う~ん……と、うなりながら最後の一口を平らげると、それを見計らったようにメイドが声を掛けてきた。
「アビゲイルお嬢様、本日は紅茶はいかがなさいますか……?」
アビゲイルがメイドに目を向けると、メイドはあからさまに肩をビクリと震わせた。そばかすが目立つ、茶色い髪をおさげにまとめた若い女性だった。
「ええっと、じゃあ、いただきます」
「──えっ!?」
「だ、だめでしたか?」
「い、いえっ、滅相もございません──!」
メイドは震える手付きでティーカップへ紅茶を淹れてくれる。アビゲイルはメイドの態度を不審に思いながら、カップにそっと口をつけた。
「……美味しい」
それは、心の底からもれた感想だった。紅茶を淹れてくれたメイドにお礼を言おうと彼女を見て、アビゲイルはぎょっとした。
──メイドがぼたぼたと涙を流していたのだ。
「ど、どうして泣いてるの──!?」
「ア、アビゲイルお嬢様が私の紅茶を召し上がってくださったのが初めてで……っ、お、美味しいと言って頂けて……嬉しくて……っ!」
メイドはごしごしと涙を拭いながら、お見苦しい姿をお見せして申し訳ありません、と必死で謝り続けている。

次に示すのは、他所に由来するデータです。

(* ===== verification/Bitmap.v ===== *)
(** The bitmap allocator of klibcpp/include/klibcpp/bitmap.hpp.

    [FixedBitmapAllocator<BaseAddr, MaxUnits, UnitSize>] hands out runs of
    fixed-size units.  Its template arguments are the record [params], its
    fields the record [bitmap_t]; every method is one definition of the
    section below.  The bitmap is the array of 32-bit words of the source, and
    an index outside the array is a [Fault].

    The abstract state is the set of allocated unit numbers ([rep]).  The
    lemmas [*_spec] say what each method does to that set, on every branch. *)
From S2P Require Import Prelude.

Record params := Params { BASE_ADDR : Z; MAX_UNITS : Z; UNIT_SIZE : Z }.

Record bitmap_t := Bitmap { bitmap : list Z; allocated_units_ : Z }.

(** What the [static_assert]s and the instances of the source guarantee: the
    managed range lies in the 32-bit address space. *)
Definition params_ok (P : params) : Prop :=
  0 ≤ BASE_ADDR P ∧ 0 < MAX_UNITS P ∧ 0 < UNIT_SIZE P ∧ MAX_UNITS P + 31 < 2 ^ 32
  ∧ BASE_ADDR P + MAX_UNITS P * UNIT_SIZE P ≤ 2 ^ 32.

Section Allocator.
Context (P : params).

Definition BITMAP_SIZE : Z := u32 (MAX_UNITS P + 31) / 32.

(** *** Operations *)

Definition bitmap_init : bitmap_t := Bitmap (replicate (Z.to_nat BITMAP_SIZE) 0) 0.

Definition test_bit (s : bitmap_t) (bit : Z) : res bool :=
  match bitmap s !! Z.to_nat (bit / 32) with
  | Some w => Ok (negb (Z.land w (Z.shiftl 1 (bit mod 32)) =? 0))
  | None => Fault (bit / 32)
  end.

Definition set_bit (s : bitmap_t) (bit : Z) : res bitmap_t :=
  match bitmap s !! Z.to_nat (bit / 32) with
  | Some w => Ok (Bitmap (<[Z.to_nat (bit / 32) := Z.lor w (Z.shiftl 1 (bit mod 32))]> (bitmap s))
                         (allocated_units_ s))
  | None => Fault (bit / 32)
  end.

Definition clear_bit (s : bitmap_t) (bit : Z) : res bitmap_t :=
  match bitmap s !! Z.to_nat (bit / 32) with
  | Some w => Ok (Bitmap (<[Z.to_nat (bit / 32) := Z.land w (not32 (Z.shiftl 1 (bit mod 32)))]> (bitmap s))
                         (allocated_units_ s))
  | None => Fault (bit / 32)
  end.

Definition add_allocated (s : bitmap_t) (d : Z) : bitmap_t :=
  Bitmap (bitmap s) (u32 (allocated_units_ s + d)).
(* ===== verification/Pmm.v ===== *)
(** The physical memory manager: kernel/src/mm/pmm.cpp, kernel/include/mm/pmm.hpp,
    with the multiboot accessors of kernel/include/multiboot_utils.hpp.

    The state is the class's static fields: the frame bitmap [mem_mngr] (the
    allocator of [Bitmap.v] at the parameters [PMM]) and the two frame
    counters.  Each public call takes the lock for its whole body, so a call is
    one step of the model.  What the boot loader leaves in memory, the memory
    map entries and the module descriptors, are parameters ([mmap_at],
    [mod_at]) read at the addresses the source reads; [__kernel_start] and
    [__kernel_end] are set by the linker script and are parameters too. *)
From S2P Require Import Prelude Bitmap Layout.

(** ** Multiboot information *)

Definition MULTIBOOT_INFO_MODS : Z := 0x00000008.
Definition MULTIBOOT_INFO_MEM_MAP : Z := 0x00000040.
Definition MULTIBOOT_MEMORY_AVAILABLE : Z := 1.

Record multiboot_info := MultibootInfo {
  mb_flags : Z; mods_count : Z; mods_addr : Z; mmap_length : Z; mmap_addr : Z
}.
Record multiboot_mmap_entry := MmapEntry {
  mm_size : Z; mm_addr : Z; mm_len : Z; mm_type : Z
}.
Record multiboot_module := MultibootModule { mod_start : Z; mod_end : Z }.

Definition TEST_MASK (val mask : Z) : bool := Z.land val mask =? mask.

Definition has_modules (info : multiboot_info) : bool :=
  TEST_MASK (mb_flags info) MULTIBOOT_INFO_MODS
  && negb (mods_count info =? 0) && negb (mods_addr info =? 0).

Definition module_count (info : multiboot_info) : Z :=
  if has_modules info then mods_count info else 0.

(** [modules(info)[i]] for [i] from 0 to [mods_count - 1]; an array element
    takes 16 bytes. *)
Definition modules (mod_at : Z → multiboot_module) (info : multiboot_info) : list multiboot_module :=
  if has_modules info
  then (λ i, mod_at (u32 (mods_addr info + 16 * i))) <$> seqZ 0 (mods_count info)
  else [].

Definition max_module_end_aligned (mod_at : Z → multiboot_module) (info : multiboot_info) : Z :=
  foldl (λ end_ m, let aligned_end := align_up (mod_end m) PAGE_SIZE in
                   if aligned_end >? end_ then aligned_end else end_)
        0 (modules mod_at info).

(** ** Page ranges *)

Definition PMM : params := Params 0 MAX_FRAMES PAGE_SIZE.

Record PageRange := MkRange { pr_base : Z; pr_frames : Z }.
Definition pr_size (r : PageRange) : Z := u32 (pr_frames r * PAGE_SIZE).
Definition pr_empty (r : PageRange) : bool := pr_frames r =? 0.

Definition not64 (x : Z) : Z := u64 (Z.lnot x).

(** The whole pages of [base, base + size), not below [min_base]; computed in
    64 bits. *)
Definition freeable_page_range (base size min_base : Z) : PageRange :=
  if size =? 0 then MkRange 0 0
  else
    let start := base in
    let end_ := u64 (base + size) in
    let floor := min_base in
    let ceil := u64 (MAX_FRAMES * PAGE_SIZE) in
    if (end_ <=? floor) || (ceil <=? start) then MkRange 0 0
    else
      let start := if start <? floor then floor else start in
      let end_ := if ceil <? end_ then ceil else end_ in
      let start := Z.land (u64 (u64 (start + PAGE_SIZE) - 1)) (not64 (PAGE_SIZE - 1)) in
      let end_ := Z.land end_ (not64 (PAGE_SIZE - 1)) in
      if end_ <=? start then MkRange 0 0
      else MkRange (u32 start) (u32 ((end_ - start) / PAGE_SIZE)).

(** The pages that [base, base + size) touches; the bounds are rounded in 32
    bits. *)
Definition covered_page_range (base size : Z) : PageRange :=
  if size =? 0 then MkRange 0 0
  else
    let start := align_down base PAGE_SIZE in
    let end_ := align_up (u32 (base + size)) PAGE_SIZE in
    let ceil := u64 (MAX_FRAMES * PAGE_SIZE) in
    if ceil <=? start then MkRange 0 0
    else
      let end_ := if ceil <? end_ then ceil else end_ in
      if end_ <=? start then MkRange 0 0
      else MkRange (u32 start) (u32 ((end_ - start) / PAGE_SIZE)).

(** ** The manager *)

Record pmm := MkPmm { mem_mngr : bitmap_t; available_frames : Z; used_frames : Z }.

Definition typeNames : list string :=
  ["UNKNOWN"; "AVAILABLE"; "RESERVED"; "ACPI"; "NVS"; "BAD MEMORY"]%string.

Definition alloc_frames (count : Z) (s : pmm) : res (Z * pmm) :=
  '(addr, m) ← alloc_units PMM count (mem_mngr s);
  Ok (addr, MkPmm m (available_frames s) (u32 (used_frames s + count))).

Definition free_frames (base count : Z) (s : pmm) : res pmm :=
  m ← free_units PMM base count (mem_mngr s);
  Ok (MkPmm m (available_frames s) (u32 (used_frames s - count))).

Definition alloc_frame (s : pmm) : res (Z * pmm) := alloc_frames 1 s.
Definition free_frame (addr : Z) (s : pmm) : res pmm := free_frames addr 1 s.
Definition frame_used (addr : Z) (s : pmm) : res bool := allocated PMM addr (mem_mngr s).

Definition init_region (base size : Z) (s : pmm) : res pmm :=
  let range := freeable_page_range base size 0 in
  if pr_empty range then Ok s
  else
    m ← mark_units_free PMM (pr_base range) (pr_frames range) (mem_mngr s);
    Ok (MkPmm m (available_frames s) (used_frames s)).

(** The loop of [deinit_region] that counts the frames already in use. *)
Fixpoint count_used (s : bitmap_t) (base i acc : Z) (n : nat) : res Z :=
  match n with
  | O => Ok acc
  | S n => b ← allocated PMM (u32 (base + u32 (i * PAGE_SIZE))) s;
           count_used s base (u32 (i + 1)) (if (b : bool) then u32 (acc + 1) else acc) n
  end.

Definition deinit_region (base size : Z) (s : pmm) : res pmm :=
  let range := covered_page_range base size in
  if pr_empty range then Ok s
  else
    used_before ← count_used (mem_mngr s) (pr_base range) 0 0 (Z.to_nat (pr_frames range));
    m ← mark_units_used PMM (pr_base range) (pr_frames range) (mem_mngr s);
    Ok (MkPmm m (available_frames s) (u32 (used_frames s + (pr_frames range - used_before)))).

Definition free_memory (s : pmm) : Z := u32 (u32 (available_frames s - used_frames s) * PAGE_SIZE).
Definition used_memory (s : pmm) : Z := u32 (used_frames s * PAGE_SIZE).
Definition total_memory (s : pmm) : Z := u32 (available_frames s * PAGE_SIZE).

Section Init.
Context (mmap_at : Z → multiboot_mmap_entry) (mod_at : Z → multiboot_module).
Context (kernel_start kernel_end : Z).

(** The body of the memory-map loop: base and length are truncated to 32 bits,
    the type indexes the table of names for the log line. *)
Definition add_mmap_entry (e : multiboot_mmap_entry) (s : pmm) : res pmm :=
  let base := u32 (mm_addr e) in
  let length := u32 (mm_len e) in
  let type := mm_type e in
  match typeNames !! Z.to_nat type with
  | None => Fault type
  | Some _ =>
      if type =? MULTIBOOT_MEMORY_AVAILABLE then
        let range := freeable_page_range base length LOW_USABLE_BASE in
        if negb (pr_empty range) then
          init_region (pr_base range) (pr_size range)
            (MkPmm (mem_mngr s) (u32 (available_frames s + pr_frames range)) (used_frames s))
        else Ok s
      else Ok s
  end.

Fixpoint mmap_loop (fuel : nat) (mmap mmap_end : Z) (s : pmm) : res pmm :=
  if mmap <? mmap_end then
    match fuel with
    | O => NoFuel
    | S fuel =>
        let e := mmap_at mmap in
        s ← add_mmap_entry e s;
        mmap_loop fuel (u32 (u32 (mmap + mm_size e) + 4)) mmap_end s
    end
  else Ok s.

Definition low_boot_reserved_end (mboot : multiboot_info) : Z :=
  let low := align_up kernel_end PAGE_SIZE in
  let modules_end := max_module_end_aligned mod_at mboot in
  if modules_end >? low then modules_end else low.

Fixpoint reserve_modules (ms : list multiboot_module) (s : pmm) : res pmm :=
  match ms with
  | [] => Ok s
  | m :: ms =>
      let size := u32 (mod_end m - mod_start m) in
      let span := pr_size (covered_page_range (mod_start m) size) in
      s ← deinit_region (mod_start m) span s;
      reserve_modules ms s
  end.

Definition pmm_init (mboot : multiboot_info) (s : pmm) : res pmm :=
  if negb (TEST_MASK (mb_flags mboot) MULTIBOOT_INFO_MEM_MAP)
  then Panic "Bootloader can't store memory map!"
  else
    let mmap_end := u32 (mmap_addr mboot + mmap_length mboot) in
    m ← mark_units_used PMM 0 MAX_FRAMES (mem_mngr s);
    s ← mmap_loop (Z.to_nat (mmap_length mboot)) (mmap_addr mboot) mmap_end (MkPmm m 0 0);
    let low := low_boot_reserved_end mboot in
    let kernel_span := pr_size (covered_page_range kernel_start (u32 (kernel_end - kernel_start))) in
    s ← deinit_region kernel_start kernel_span s;
    s ← reserve_modules (modules mod_at mboot) s;
    if low >? LOW_USABLE_BASE
    then deinit_region LOW_USABLE_BASE (u32 (low - LOW_USABLE_BASE)) s
    else Ok s.

End Init.

(** ** Lemmas on page ranges *)

Lemma PMM_ok : params_ok PMM.
Proof. repeat split; vm_compute; congruence. Qed.

Lemma PMM_unit_addr k : unit_addr PMM k = 4096 * k.
Proof. unfold unit_addr, PMM, PAGE_SIZE. simpl. lia. Qed.

Lemma MAX_FRAMES_eq : MAX_FRAMES = 2 ^ 20.
Proof. reflexivity. Qed.

(** The frame numbers of a range. *)
Definition range_frames (r : PageRange) : gset Z := run (pr_base r / 4096) (pr_frames r).

(** A range names whole frames below 4 GiB. *)
Definition range_ok (r : PageRange) : Prop :=
  0 ≤ pr_frames r ∧ 0 ≤ pr_base r ∧ pr_base r = 4096 * (pr_base r / 4096)
  ∧ pr_base r / 4096 + pr_frames r ≤ MAX_FRAMES.

Lemma empty_range_ok : range_ok (MkRange 0 0).
Proof. repeat split; vm_compute; congruence. Qed.

Lemma land_not64_page v :
  0 ≤ v < 2 ^ 64 → Z.land v (not64 (PAGE_SIZE - 1)) = v / 4096 * 4096.
Proof.
  intros Hv. unfold not64. change (PAGE_SIZE - 1) with (2 ^ 12 - 1).
  rewrite land_lnot_mask by lia. change (2 ^ 12) with 4096. dlia.
Qed.

(** A range computed from page-aligned 64-bit bounds. *)
Lemma aligned_range_ok start end_ :
  0 ≤ start → start < end_ → end_ ≤ 2 ^ 32 → start mod 4096 = 0 → end_ mod 4096 = 0 →
  let r := MkRange (u32 start) (u32 ((end_ - start) / PAGE_SIZE)) in
  range_ok r ∧ ∀ f, f ∈ range_frames r ↔ start ≤ f * 4096 ∧ (f + 1) * 4096 ≤ end_.
Proof.
  intros H0 Hlt He Hs Hm r. unfold range_ok, range_frames, r, PAGE_SIZE. simpl.
  rewrite MAX_FRAMES_eq. rewrite (u32_small start) by lia.
  assert (0 < (end_ - start) / 4096 ≤ 2 ^ 20) by dlia.
  rewrite (u32_small ((end_ - start) / 4096)) by lia.
  split; [dlia|]. intros f. rewrite elem_of_run. dlia.
Qed.

Lemma freeable_spec base size min_base :
  0 ≤ base < 2 ^ 32 → 0 ≤ size < 2 ^ 32 → 0 ≤ min_base < 2 ^ 32 →
  let r := freeable_page_range base size min_base in
  range_ok r ∧
  ∀ f, f ∈ range_frames r ↔
    base ≤ f * 4096 ∧ min_base ≤ f * 4096 ∧ (f + 1) * 4096 ≤ base + size ∧ (f + 1) * 4096 ≤ 2 ^ 32.
Proof.
  intros Hb Hsz Hm. unfold freeable_page_range.
  change (u64 (MAX_FRAMES * PAGE_SIZE)) with (2 ^ 32).
  assert (∀ P : Z → Prop, (∀ f, ¬ P f) →
    range_ok (MkRange 0 0) ∧ ∀ f, f ∈ range_frames (MkRange 0 0) ↔ P f) as Hempty.
  { intros P HP. split; [apply empty_range_ok|]. intros f. unfold range_frames. simpl.
    rewrite run_0. specialize (HP f). set_solver. }
  destruct (Z.eqb_spec size 0) as [->|]; [apply Hempty; intros; lia|].
  rewrite (wrap_small 64 (base + size)) by lia.
  destruct (Z.leb_spec (base + size) min_base); simpl; [apply Hempty; intros; lia|].
  destruct (Z.leb_spec (2 ^ 32) base); simpl; [lia|].
  set (st := if base <? min_base then min_base else base).
  set (en := if 2 ^ 32 <? base + size then 2 ^ 32 else base + size).
  assert (st = Z.max base min_base) as Hst by (unfold st; destruct (Z.ltb_spec base min_base); lia).
  assert (en = Z.min (base + size) (2 ^ 32)) as Hen
    by (unfold en; destruct (Z.ltb_spec (2 ^ 32) (base + size)); lia).
  clearbody st en. change (st + PAGE_SIZE) with (st + 4096).
  rewrite wrap_sub_l, (wrap_small 64 (st + 4096 - 1)) by lia.
  rewrite !land_not64_page by lia.
  destruct (Z.leb_spec (en / 4096 * 4096) ((st + 4096 - 1) / 4096 * 4096)).
  { apply Hempty. intros f. dlia. }
  destruct (aligned_range_ok ((st + 4096 - 1) / 4096 * 4096) (en / 4096 * 4096)) as [Hok Hin];
    [dlia..|]. split; [exact Hok|]. intros f. rewrite Hin. clear - Hst Hen. dlia.
Qed.
Lemma init_ok m A :
  paging m = false → bytes_ok (mem m) → fa_inv (frames m) A → 0 ∈ A →
  Z.of_nat (size A) + 2 ≤ 2 ^ 20 →
  ∃ m' D A', init m = Ok m' ∧ wf m' D A' ∧ A ⊆ A' ∧ (size A' ≤ 2 + size A)%nat
    ∧ (∀ p, 0 ≤ p < 1024 → page_of (mem m') D p = Some p)
    ∧ (∀ p, 1024 ≤ p < 0xFFC00 → page_of (mem m') D p = None)
    ∧ remote m' = remote m
    ∧ isrs m' = <[TLB_SHOOTDOWN_VECTOR := tlb_shootdown_handler]> (<[14 := page_fault]> (isrs m))
    ∧ ∀ f, f ∈ A → f ≠ 0 → data_frame (mem m') D A' f.
Proof.
  intros Hp Hb Hfa H0 Hsz. unfold init.
  destruct (two_frames _ _ Hfa H0 Hsz) as (D & T & fs1 & fs2 & E1 & E2 & HDr & HTr & HTD & HDA & HTA & Hfs2).
  rewrite E1. cbn [mbind res_bind]. rewrite E2. cbn [mbind res_bind].
  rewrite (proj2 (Z.eqb_neq (4096 * D) 0)), (proj2 (Z.eqb_neq (4096 * T) 0)) by lia. cbn [orb].
  destruct (init_directory_ok D T (with_frames fs2 m)) as (M & E & HbM & Hpd & Hpt); [done..|].
  rewrite E. cbn [mbind res_bind].
  destruct (init_tables M D T (A ∪ {[D]} ∪ {[T]})) as (HT & Hid & Hno & Hpds); [done..|set_solver|].
  eexists _, D, (A ∪ {[D]} ∪ {[T]}). split; [reflexivity|].
  split_and!; [split; [split|..]|set_solver| |exact Hid|exact Hno|reflexivity|reflexivity|].
  - reflexivity.
  - reflexivity.
  - lia.
  - exact HbM.
  - intros q f Hq. change (tlb _) with (∅ : tlb_t) in Hq. by rewrite lookup_empty in Hq.
  - exact HT.
  - reflexivity.
  - exact Hfs2.
  - set_solver.
  - set_solver.
  - pose proof (proj2 (grown_one A D)). pose proof (proj2 (grown_one (A ∪ {[D]}) T)). lia.
  - intros f Hf Hf0. split_and!; [set_solver|done|by intros ->|]. intros i Hi Hpr. cbn [mem enable_paging load_directory with_dir register_isr with_isrs with_mem].
    rewrite (Hpds i Hi Hpr). by intros ->.
Qed.
End Manager.

(** ** Properties *)

(** A machine right after the boot loader: memory cleared, paging off, and a
    frame allocator that has reserved frame 0. *)
(** An allocator with its first frames in use. *)
Lemma first_frames n : 0 < n ≤ 2 ^ 20 → ∃ s : pmm, pmm_inv s (run 0 n).
Proof.
  intros Hn. set (s := MkPmm (bitmap_init PMM) MAX_FRAMES 0). assert (0 < n ≤ MAX_FRAMES) as Hn' by (by rewrite MAX_FRAMES_eq).
  assert (pmm_inv s ∅) as Hs by (split; [apply (bitmap_init_rep PMM PMM_ok)|reflexivity]).
  destruct (alloc_frames_total s ∅ n Hs) as [[a s'] E]; [done|exists 0; split_and!; [lia|lia|apply disjoint_empty_r]|].
  destruct (alloc_frames_ok s ∅ n a s' Hs Hn' E) as (f & -> & Hf & _ & _ & Hmin & Hi). rewrite union_empty_l_L in Hi.
  exists s'. replace 0 with f; [done|]. destruct (decide (f = 0)) as [|Hne]; [done|]. destruct (Hmin 0); [lia|apply disjoint_empty_r].
Qed.
(* ===== verification/Slots.v ===== *)
(** Fixed-capacity containers: klibcpp/static_slot.hpp, static_array.hpp and
    slot_iterator.hpp.

    A slot is its two fields: [ptr_], here the object it points to ([None] is
    [nullptr]), and the flag [constructed_].  References and pointers into a
    [StaticArray] are slot indices, since an object lives in the storage of its
    slot.  Destroyed objects are returned, so that theorems can speak of the
    destructor calls. *)
From S2P Require Import Prelude.

Record StaticSlot (T : Type) := Slot { ptr_ : option T; constructed_ : bool }.
Arguments Slot {T} _ _.
Arguments ptr_ {T} _.
Arguments constructed_ {T} _.

(** ** StaticSlot *)
Module Slot_.
Section Slot.
Context {T : Type}.

Definition fresh : StaticSlot T := Slot None false.

Definition construct (v : T) (s : StaticSlot T) : res (StaticSlot T) :=
  if constructed_ s then Panic "StaticSlot::construct(): already constructed"
  else Ok (Slot (Some v) true).

(** [ptr_->~T()] needs an object behind the pointer. *)
Definition destroy (s : StaticSlot T) : res (T * StaticSlot T) :=
  match ptr_ s with
  | Some v => Ok (v, Slot None false)
  | None => Fault 0
  end.

Definition destruct (s : StaticSlot T) : res (T * StaticSlot T) :=
  if constructed_ s then destroy s else Panic "StaticSlot::destruct(): not constructed".

Definition try_destruct (s : StaticSlot T) : res (bool * StaticSlot T) :=
  if constructed_ s then '(_, s) ← destroy s; Ok (true, s) else Ok (false, s).

Definition reconstruct (v : T) (s : StaticSlot T) : res (StaticSlot T) :=
  if constructed_ s then '(_, s) ← destruct s; construct v s else construct v s.

Definition get (s : StaticSlot T) : res T :=
  if constructed_ s then match ptr_ s with Some v => Ok v | None => Fault 0 end
  else Panic "StaticSlot::get(): not constructed".

Definition ptr_if_constructed (s : StaticSlot T) : option T :=
  if constructed_ s then ptr_ s else None.
End Slot.
End Slot_.

(** ** StaticArray *)

Record StaticArray (T : Type) := SArray { slots_ : list (StaticSlot T); live_count_ : Z }.
Arguments SArray {T} _ _.
Arguments slots_ {T} _.
Arguments live_count_ {T} _.

Definition npos : Z := u32 (-1).

Section Array.
Context {T : Type}.
Implicit Types a : StaticArray T.

(** The template parameter [N] is the length of [slots_]. *)
Definition capacity a : Z := Z.of_nat (length (slots_ a)).
Definition array_init (N : Z) : StaticArray T :=
  SArray (replicate (Z.to_nat N) Slot_.fresh) 0.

戸惑いながら、やはりこれは何かがおかしいと確信した。
ゲームのアビゲイルの印象と、このアビゲイルへの違和感──人によるアビゲイルへの態度の違い、あのメイドに対する時の心臓の痛み──。
──突き止めないといけない気がする。アビゲイルの身体に入る前は謎解きゲームだってたくさんプレイしていたのだ。その為にまず私は、疑われないようにアビイゲルになりきらないといけない。